→ **THE TASK**
Each line below from the one containing "(Str.isEmpty (start_date formData))" through the one containing "else true)." should be output exactly as it stands, and no other line should appear.

* * * *

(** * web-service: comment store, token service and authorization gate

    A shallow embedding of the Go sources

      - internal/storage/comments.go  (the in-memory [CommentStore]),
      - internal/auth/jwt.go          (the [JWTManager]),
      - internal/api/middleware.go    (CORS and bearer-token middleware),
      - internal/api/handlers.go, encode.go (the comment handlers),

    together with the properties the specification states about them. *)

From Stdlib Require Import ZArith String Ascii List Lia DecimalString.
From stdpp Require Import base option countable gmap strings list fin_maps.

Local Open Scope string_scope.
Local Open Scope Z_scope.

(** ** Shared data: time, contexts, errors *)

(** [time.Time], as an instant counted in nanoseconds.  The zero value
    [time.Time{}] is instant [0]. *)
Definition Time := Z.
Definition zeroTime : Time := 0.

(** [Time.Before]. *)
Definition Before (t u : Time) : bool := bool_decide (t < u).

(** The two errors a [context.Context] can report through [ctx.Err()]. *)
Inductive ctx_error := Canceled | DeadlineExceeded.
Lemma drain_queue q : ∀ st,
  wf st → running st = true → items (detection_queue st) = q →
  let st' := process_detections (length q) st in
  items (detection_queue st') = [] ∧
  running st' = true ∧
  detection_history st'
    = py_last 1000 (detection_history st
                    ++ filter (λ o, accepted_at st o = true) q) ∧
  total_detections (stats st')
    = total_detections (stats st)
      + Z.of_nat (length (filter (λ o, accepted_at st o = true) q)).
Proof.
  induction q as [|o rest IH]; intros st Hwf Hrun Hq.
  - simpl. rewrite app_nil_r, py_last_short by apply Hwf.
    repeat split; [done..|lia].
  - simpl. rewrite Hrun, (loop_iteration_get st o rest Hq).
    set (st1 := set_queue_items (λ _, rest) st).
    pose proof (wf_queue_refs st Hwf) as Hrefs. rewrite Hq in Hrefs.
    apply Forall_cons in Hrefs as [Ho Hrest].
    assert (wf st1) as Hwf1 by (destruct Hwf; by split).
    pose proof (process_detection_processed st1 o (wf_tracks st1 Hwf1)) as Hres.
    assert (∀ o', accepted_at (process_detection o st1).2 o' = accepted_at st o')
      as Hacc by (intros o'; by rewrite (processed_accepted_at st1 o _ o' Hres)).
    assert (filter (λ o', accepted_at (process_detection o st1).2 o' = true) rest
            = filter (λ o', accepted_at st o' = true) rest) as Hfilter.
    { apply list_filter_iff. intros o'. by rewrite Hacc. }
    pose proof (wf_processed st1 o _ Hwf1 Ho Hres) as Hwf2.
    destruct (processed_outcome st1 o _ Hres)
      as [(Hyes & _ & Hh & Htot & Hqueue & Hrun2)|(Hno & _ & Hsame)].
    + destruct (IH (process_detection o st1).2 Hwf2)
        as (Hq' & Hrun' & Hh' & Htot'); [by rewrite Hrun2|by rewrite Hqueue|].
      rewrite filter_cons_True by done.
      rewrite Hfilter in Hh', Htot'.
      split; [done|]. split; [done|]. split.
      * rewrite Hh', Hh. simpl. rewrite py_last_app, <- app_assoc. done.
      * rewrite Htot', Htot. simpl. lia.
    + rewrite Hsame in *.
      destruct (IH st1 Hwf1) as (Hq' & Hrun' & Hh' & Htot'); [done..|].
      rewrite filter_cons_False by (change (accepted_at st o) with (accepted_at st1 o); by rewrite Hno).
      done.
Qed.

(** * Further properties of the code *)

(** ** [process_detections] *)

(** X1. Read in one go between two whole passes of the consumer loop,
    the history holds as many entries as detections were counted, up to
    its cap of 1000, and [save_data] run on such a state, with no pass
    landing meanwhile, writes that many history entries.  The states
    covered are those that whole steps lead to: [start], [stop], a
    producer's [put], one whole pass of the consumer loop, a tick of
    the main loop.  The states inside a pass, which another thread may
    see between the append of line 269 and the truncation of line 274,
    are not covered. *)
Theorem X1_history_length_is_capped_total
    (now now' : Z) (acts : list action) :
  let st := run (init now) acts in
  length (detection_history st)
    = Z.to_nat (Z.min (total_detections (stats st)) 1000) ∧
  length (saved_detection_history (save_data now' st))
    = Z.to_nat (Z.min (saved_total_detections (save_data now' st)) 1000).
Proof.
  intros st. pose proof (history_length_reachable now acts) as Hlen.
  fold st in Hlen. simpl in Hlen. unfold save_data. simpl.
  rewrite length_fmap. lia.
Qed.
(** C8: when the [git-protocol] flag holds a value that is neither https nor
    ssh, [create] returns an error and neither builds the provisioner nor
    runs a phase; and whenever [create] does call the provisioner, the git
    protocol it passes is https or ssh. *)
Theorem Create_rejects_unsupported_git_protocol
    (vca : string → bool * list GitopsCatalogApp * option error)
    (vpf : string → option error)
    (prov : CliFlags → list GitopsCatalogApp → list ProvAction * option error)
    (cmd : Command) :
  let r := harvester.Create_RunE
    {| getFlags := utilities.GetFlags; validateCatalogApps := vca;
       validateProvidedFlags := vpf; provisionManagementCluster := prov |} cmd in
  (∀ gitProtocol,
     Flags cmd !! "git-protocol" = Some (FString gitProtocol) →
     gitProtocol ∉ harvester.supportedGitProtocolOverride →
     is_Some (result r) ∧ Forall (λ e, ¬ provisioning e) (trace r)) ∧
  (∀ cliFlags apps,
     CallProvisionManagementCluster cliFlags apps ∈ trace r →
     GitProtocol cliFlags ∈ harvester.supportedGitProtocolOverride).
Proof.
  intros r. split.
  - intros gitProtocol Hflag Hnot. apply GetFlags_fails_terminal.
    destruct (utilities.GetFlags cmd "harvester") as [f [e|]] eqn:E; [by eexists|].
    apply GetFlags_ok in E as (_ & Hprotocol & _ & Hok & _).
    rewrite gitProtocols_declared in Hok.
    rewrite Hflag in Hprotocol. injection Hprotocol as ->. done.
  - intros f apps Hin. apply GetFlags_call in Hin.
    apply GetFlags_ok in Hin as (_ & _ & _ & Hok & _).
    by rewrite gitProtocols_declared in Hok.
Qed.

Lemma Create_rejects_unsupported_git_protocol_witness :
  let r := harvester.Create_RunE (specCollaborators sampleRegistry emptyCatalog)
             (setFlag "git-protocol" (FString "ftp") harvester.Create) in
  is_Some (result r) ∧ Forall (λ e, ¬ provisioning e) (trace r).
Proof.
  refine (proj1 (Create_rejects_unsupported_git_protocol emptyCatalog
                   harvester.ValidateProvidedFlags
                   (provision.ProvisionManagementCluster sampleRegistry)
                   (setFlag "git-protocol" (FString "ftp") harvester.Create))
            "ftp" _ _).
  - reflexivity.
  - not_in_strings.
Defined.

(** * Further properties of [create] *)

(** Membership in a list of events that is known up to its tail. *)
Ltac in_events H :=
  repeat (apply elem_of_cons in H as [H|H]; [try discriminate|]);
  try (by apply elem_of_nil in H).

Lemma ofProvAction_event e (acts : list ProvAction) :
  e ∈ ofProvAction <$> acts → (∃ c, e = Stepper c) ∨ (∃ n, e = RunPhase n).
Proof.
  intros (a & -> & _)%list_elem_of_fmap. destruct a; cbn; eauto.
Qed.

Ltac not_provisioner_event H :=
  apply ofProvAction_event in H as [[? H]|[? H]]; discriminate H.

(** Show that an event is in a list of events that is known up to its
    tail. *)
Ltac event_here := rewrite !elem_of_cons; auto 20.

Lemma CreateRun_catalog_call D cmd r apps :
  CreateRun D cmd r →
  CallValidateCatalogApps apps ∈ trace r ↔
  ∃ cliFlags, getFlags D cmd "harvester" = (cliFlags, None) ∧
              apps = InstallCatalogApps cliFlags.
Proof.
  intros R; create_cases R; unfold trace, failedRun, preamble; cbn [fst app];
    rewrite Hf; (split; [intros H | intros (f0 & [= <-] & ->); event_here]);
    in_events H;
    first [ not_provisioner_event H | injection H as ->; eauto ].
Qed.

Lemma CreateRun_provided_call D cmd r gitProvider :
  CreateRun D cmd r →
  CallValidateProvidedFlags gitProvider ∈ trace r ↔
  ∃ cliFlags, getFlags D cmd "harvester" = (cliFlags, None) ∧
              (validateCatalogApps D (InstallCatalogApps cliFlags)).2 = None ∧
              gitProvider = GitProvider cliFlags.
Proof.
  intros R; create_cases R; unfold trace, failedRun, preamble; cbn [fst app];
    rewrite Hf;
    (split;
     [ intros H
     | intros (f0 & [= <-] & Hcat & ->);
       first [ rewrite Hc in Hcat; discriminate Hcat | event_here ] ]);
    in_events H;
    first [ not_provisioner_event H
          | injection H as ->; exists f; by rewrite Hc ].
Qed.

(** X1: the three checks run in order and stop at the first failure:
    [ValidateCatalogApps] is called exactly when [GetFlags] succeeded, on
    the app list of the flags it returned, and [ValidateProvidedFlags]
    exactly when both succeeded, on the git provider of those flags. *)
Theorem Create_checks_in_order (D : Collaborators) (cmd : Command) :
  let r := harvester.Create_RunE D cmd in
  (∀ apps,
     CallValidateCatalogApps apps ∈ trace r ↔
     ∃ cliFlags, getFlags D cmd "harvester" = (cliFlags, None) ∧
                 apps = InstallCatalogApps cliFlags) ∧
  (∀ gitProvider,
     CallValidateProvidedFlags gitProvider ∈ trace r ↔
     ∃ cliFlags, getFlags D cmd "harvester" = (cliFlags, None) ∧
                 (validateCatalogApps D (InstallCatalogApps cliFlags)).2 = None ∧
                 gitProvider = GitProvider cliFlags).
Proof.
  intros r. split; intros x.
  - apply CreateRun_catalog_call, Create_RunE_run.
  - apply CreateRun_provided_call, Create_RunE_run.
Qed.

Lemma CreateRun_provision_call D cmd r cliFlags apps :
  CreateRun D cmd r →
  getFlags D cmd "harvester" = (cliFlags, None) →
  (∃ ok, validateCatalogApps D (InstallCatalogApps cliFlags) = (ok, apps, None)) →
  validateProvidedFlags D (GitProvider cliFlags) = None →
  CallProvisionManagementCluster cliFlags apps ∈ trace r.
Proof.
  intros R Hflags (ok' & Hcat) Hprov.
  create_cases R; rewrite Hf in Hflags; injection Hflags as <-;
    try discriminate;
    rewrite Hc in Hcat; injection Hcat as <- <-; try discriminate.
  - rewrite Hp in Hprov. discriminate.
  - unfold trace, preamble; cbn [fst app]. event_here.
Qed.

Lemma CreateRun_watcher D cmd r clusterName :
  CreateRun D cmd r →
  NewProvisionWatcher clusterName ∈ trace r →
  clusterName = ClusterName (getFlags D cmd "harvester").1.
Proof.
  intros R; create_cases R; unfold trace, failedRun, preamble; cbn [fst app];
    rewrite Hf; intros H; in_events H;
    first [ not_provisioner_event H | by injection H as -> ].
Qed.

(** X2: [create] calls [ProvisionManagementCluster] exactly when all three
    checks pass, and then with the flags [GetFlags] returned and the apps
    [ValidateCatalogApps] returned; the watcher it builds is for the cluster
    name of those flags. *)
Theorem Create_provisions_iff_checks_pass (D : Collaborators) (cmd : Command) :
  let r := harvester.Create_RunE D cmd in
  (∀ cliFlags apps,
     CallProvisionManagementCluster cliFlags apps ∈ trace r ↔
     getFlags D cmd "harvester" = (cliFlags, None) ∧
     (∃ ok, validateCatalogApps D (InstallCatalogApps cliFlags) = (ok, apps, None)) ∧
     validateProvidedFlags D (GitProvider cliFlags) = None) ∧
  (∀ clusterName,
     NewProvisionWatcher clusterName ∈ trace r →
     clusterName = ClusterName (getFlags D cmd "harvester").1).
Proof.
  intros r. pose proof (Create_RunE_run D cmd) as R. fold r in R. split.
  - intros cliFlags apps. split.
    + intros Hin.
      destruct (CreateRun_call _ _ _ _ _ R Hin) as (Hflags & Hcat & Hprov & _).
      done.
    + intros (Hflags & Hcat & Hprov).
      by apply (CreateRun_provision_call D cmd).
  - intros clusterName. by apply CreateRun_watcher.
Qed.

* * * *

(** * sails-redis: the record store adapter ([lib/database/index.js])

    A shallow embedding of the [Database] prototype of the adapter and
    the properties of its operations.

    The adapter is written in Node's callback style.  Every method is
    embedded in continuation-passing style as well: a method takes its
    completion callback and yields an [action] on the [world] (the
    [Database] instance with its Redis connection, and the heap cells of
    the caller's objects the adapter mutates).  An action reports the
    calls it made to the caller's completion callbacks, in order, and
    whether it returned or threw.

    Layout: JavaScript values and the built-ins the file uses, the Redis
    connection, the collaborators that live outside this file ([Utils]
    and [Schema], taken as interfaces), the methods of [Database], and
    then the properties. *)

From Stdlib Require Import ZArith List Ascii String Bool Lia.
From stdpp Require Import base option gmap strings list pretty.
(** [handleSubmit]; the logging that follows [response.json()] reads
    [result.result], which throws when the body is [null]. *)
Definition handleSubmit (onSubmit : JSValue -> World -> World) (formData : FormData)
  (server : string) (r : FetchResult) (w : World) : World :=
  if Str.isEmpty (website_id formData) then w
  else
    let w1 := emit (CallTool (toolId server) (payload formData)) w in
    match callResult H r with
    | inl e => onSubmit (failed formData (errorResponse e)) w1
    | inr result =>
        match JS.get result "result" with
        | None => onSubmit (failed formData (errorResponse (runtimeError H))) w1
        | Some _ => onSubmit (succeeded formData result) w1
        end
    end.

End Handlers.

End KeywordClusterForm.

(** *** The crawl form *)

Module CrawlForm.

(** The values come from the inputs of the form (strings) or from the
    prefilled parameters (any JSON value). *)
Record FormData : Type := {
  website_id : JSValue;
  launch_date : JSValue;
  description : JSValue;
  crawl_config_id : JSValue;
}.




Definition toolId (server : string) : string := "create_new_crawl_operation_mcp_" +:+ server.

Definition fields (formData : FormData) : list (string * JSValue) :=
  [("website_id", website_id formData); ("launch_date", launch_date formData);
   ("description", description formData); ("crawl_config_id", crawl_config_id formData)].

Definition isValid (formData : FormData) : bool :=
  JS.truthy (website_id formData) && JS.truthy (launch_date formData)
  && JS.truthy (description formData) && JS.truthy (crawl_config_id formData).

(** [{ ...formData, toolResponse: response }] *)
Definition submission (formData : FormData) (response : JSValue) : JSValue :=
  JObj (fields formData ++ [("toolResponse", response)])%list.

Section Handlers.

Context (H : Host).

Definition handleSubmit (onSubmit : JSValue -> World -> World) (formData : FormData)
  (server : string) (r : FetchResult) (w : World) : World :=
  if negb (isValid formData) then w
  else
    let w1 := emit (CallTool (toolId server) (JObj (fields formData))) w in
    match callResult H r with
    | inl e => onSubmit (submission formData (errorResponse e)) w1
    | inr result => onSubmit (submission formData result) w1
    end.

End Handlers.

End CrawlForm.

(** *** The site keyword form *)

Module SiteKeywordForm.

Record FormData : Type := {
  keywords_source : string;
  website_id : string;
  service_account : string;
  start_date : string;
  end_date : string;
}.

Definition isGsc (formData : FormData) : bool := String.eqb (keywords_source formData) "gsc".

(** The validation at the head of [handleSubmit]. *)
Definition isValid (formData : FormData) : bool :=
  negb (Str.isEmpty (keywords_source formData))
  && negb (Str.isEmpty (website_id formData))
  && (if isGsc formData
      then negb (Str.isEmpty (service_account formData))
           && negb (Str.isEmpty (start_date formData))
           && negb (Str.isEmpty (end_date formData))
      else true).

* * * *

→ **TASK SOLUTION**
           && negb (Str.isEmpty (start_date formData))
           && negb (Str.isEmpty (end_date formData))
      else true).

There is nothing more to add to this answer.